*Assigned task*.
For the listing below, return the line containing "by destruct r.", the line containing "intros Hq Hrows Hempty.", and all lines in between, exactly as written and nothing else.

*Supplied data*.
Lemma get_cypher_query_trace question input_schema (st st1 : state W) r :
  get_cypher_query_ question input_schema st = (r, st1) →
  trace st1 = trace st ++ [CallPrune question input_schema] ∨
  ∃ schema, trace st1 = trace st ++ [CallPrune question input_schema;
                                      CallText2Cypher question schema].
Proof.
  unfold get_cypher_query, mbind, M_bind, prune, text2cypher. simpl.
  destruct (prune_lm _ _ _) as [[schema|e] w1]; simpl.
  - destruct (text2cypher_lm _ _ _) as [[qobj|e] w2]; simpl;
      intros [= <- <-]; simpl; right; exists schema; by rewrite <- app_assoc.
  - intros [= <- <-]. by left.
Qed.

(** X8: an exception raised by one of the two model calls that generate the
    query, of whatever class, goes through [run_query], [forward] and
    [aforward]: the [try] does not cover these calls.  The run stops there,
    with the prune call, or the prune call and the query-generation call, as
    the only events. *)
Theorem forward_generation_raises db question input_schema (st st1 : state W) e :
  get_cypher_query_ question input_schema st = (Raise e, st1) →
  run_query_ db question input_schema st = (Raise e, st1) ∧
  forward_ db question input_schema st = (Raise e, st1) ∧
  aforward_ db question input_schema st = (Raise e, st1) ∧
  (trace st1 = trace st ++ [CallPrune question input_schema] ∨
   ∃ schema, trace st1 = trace st ++ [CallPrune question input_schema;
                                       CallText2Cypher question schema]).
Proof.
  intros Hq.
  pose proof (run_query_generation_raises _ _ _ db _ _ _ _ _ Hq) as Hrun.
  split; [done|].
  rewrite forward_after_run_query, aforward_after_run_query, Hrun.
  split; [done|]. split; [done|]. by eapply get_cypher_query_trace.
Qed.

(** X9: an exception of the database that is no [RuntimeError] goes through
    [run_query], [forward] and [aforward], and nothing is printed. *)
Theorem forward_propagates_other db question input_schema (st st1 : state W) qobj e :
  get_cypher_query_ question input_schema st = (Return qobj, st1) →
  conn db (query qobj) = Raise e →
  isinstance_RuntimeError e = false →
  run_query_ db question input_schema st = (Raise e, st1) ∧
  forward_ db question input_schema st = (Raise e, st1) ∧
  aforward_ db question input_schema st = (Raise e, st1).
Proof.
  intros Hq He Hcls.
  pose proof (run_query_propagates_other _ _ _ db _ _ _ _ _ _ Hq He Hcls) as Hrun.
  split; [done|].
  by rewrite forward_after_run_query, aforward_after_run_query, Hrun.
Qed.

(** X10: when the database returns rows, [forward] asks the answer model
    once, with the question, the query text and [str] of the flattened
    rows, and returns its response; if that call raises, so does [forward]. *)
Theorem forward_answers_from_rows db question input_schema (st st1 : state W)
  qobj rows r w :
  get_cypher_query_ question input_schema st = (Return qobj, st1) →
  conn db (query qobj) = Return rows →
  generate_answer_lm (lm_state st1) question (query qobj) (py_str (VList (concat rows)))
    = (r, w) →
  forward_ db question input_schema st =
    (match r with
     | Return response => Return (Some response)
     | Raise e => Raise e
     end,
     {| lm_state := w;
        trace := trace st1 ++ [CallGenerateAnswer question (query qobj)
                                 (py_str (VList (concat rows)))] |}).
Proof.
  intros Hq Hrows Hans.
  rewrite forward_after_run_query, (run_query_after_generation _ _ _ _ _ _ _ _ _ Hq).
  rewrite Hrows, flatten_rows_concat. unfold generate_answer. rewrite Hans.
  by destruct r.
Qed.

(** X11: a result with no value in it (no row, or only empty rows) is not an
    absent result: [run_query] returns the empty list, and [forward] still
    calls the answer model, with [str] of the empty list as context, instead
    of printing the retry message. *)
Theorem forward_zero_rows db question input_schema (st st1 : state W) qobj rows :
  get_cypher_query_ question input_schema st = (Return qobj, st1) →
  conn db (query qobj) = Return rows →
  Forall (λ r, r = []) rows →
  run_query_ db question input_schema st = (Return (query qobj, Some []), st1) ∧
  trace (forward_ db question input_schema st).2
    = trace st1 ++ [CallGenerateAnswer question (query qobj) (py_str (VList []))].
Proof.
  intros Hq Hrows Hempty.
  assert (concat rows = []) as Hnil.
  { clear Hrows. induction Hempty as [|r rows -> _ IH]; [done | by simpl]. }
  assert (run_query_ db question input_schema st = (Return (query qobj, Some []), st1))
    as Hrun.
  { rewrite (run_query_after_generation _ _ _ _ _ _ _ _ _ Hq), Hrows.
    by rewrite flatten_rows_concat, Hnil. }
  split; [done|].
  rewrite forward_after_run_query, Hrun. unfold generate_answer.
  destruct (generate_answer_lm _ _ _ _) as [[p|e] w]; done.
Qed.

Lemma forward_trace_shape db question input_schema (st st' : state W) r :
  forward_ db question input_schema st = (r, st') →
  ∃ evs,
    trace st' = trace st ++ CallPrune question input_schema :: evs ∧
    Forall (λ ev, is_CallPrune ev = false) evs ∧
    (length (filter (λ ev, is_CallGenerateAnswer ev = true) evs) ≤ 1)%nat ∧
    (length evs ≤ 3)%nat.
Proof.
  unfold forward, run_query, get_cypher_query, try_except_RuntimeError, lift, print,
    mbind, M_bind, mret, M_ret, prune, text2cypher, generate_answer, record.
  simpl.
  destruct (prune_lm _ _ _) as [[schema|e] w1]; simpl;
    [destruct (text2cypher_lm _ _ _) as [[qobj|e] w2]; simpl;
       [destruct (conn db _) as [rows|e]; simpl;
          [destruct (generate_answer_lm _ _ _ _) as [[p|e] w3]; simpl
          |destruct (isinstance_RuntimeError e); simpl] |] |];
    intros [= <- <-]; simpl; eexists;
    (split; [rewrite <- ?app_assoc; simpl; reflexivity |]);
    (split; [repeat constructor |]); simpl; lia.
Qed.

*Result of this task*.
  by destruct r.
Qed.

(** X11: a result with no value in it (no row, or only empty rows) is not an
    absent result: [run_query] returns the empty list, and [forward] still
    calls the answer model, with [str] of the empty list as context, instead
    of printing the retry message. *)
Theorem forward_zero_rows db question input_schema (st st1 : state W) qobj rows :
  get_cypher_query_ question input_schema st = (Return qobj, st1) →
  conn db (query qobj) = Return rows →
  Forall (λ r, r = []) rows →
  run_query_ db question input_schema st = (Return (query qobj, Some []), st1) ∧
  trace (forward_ db question input_schema st).2
    = trace st1 ++ [CallGenerateAnswer question (query qobj) (py_str (VList []))].
Proof.
  intros Hq Hrows Hempty.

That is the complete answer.